* Instructions to follow:
Starting at the line that holds "(** The breaker", set down each line through the end of the listing, exactly as written and with nothing added.

◇ ◇ ◇ ◇ ◇ ◇ ◇

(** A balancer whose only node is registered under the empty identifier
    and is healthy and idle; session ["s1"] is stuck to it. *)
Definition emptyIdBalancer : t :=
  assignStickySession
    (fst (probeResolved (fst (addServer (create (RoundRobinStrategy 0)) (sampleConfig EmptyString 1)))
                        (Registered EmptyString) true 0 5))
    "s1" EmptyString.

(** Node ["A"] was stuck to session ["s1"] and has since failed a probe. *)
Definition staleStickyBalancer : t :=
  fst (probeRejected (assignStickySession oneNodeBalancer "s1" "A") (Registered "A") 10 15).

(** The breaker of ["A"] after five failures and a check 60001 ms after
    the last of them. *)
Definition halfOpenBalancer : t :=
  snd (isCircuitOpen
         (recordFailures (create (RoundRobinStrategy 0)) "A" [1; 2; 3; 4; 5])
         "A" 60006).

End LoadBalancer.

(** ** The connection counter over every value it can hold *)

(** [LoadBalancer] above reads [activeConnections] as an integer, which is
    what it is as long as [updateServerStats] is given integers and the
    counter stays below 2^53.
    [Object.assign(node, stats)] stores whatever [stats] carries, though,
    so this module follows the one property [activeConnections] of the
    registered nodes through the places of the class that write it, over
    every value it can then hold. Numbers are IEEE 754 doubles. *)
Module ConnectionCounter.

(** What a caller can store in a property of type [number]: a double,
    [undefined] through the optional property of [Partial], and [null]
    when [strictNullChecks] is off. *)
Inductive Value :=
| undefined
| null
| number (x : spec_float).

◇ ◇ ◇ ◇ ◇ ◇ ◇

* Task answer:
(** The breaker of ["A"] after five failures and a check 60001 ms after
    the last of them. *)
Definition halfOpenBalancer : t :=
  snd (isCircuitOpen
         (recordFailures (create (RoundRobinStrategy 0)) "A" [1; 2; 3; 4; 5])
         "A" 60006).

End LoadBalancer.

(** ** The connection counter over every value it can hold *)

(** [LoadBalancer] above reads [activeConnections] as an integer, which is
    what it is as long as [updateServerStats] is given integers and the
    counter stays below 2^53.
    [Object.assign(node, stats)] stores whatever [stats] carries, though,
    so this module follows the one property [activeConnections] of the
    registered nodes through the places of the class that write it, over
    every value it can then hold. Numbers are IEEE 754 doubles. *)
Module ConnectionCounter.

(** What a caller can store in a property of type [number]: a double,
    [undefined] through the optional property of [Partial], and [null]
    when [strictNullChecks] is off. *)
Inductive Value :=
| undefined
| null
| number (x : spec_float).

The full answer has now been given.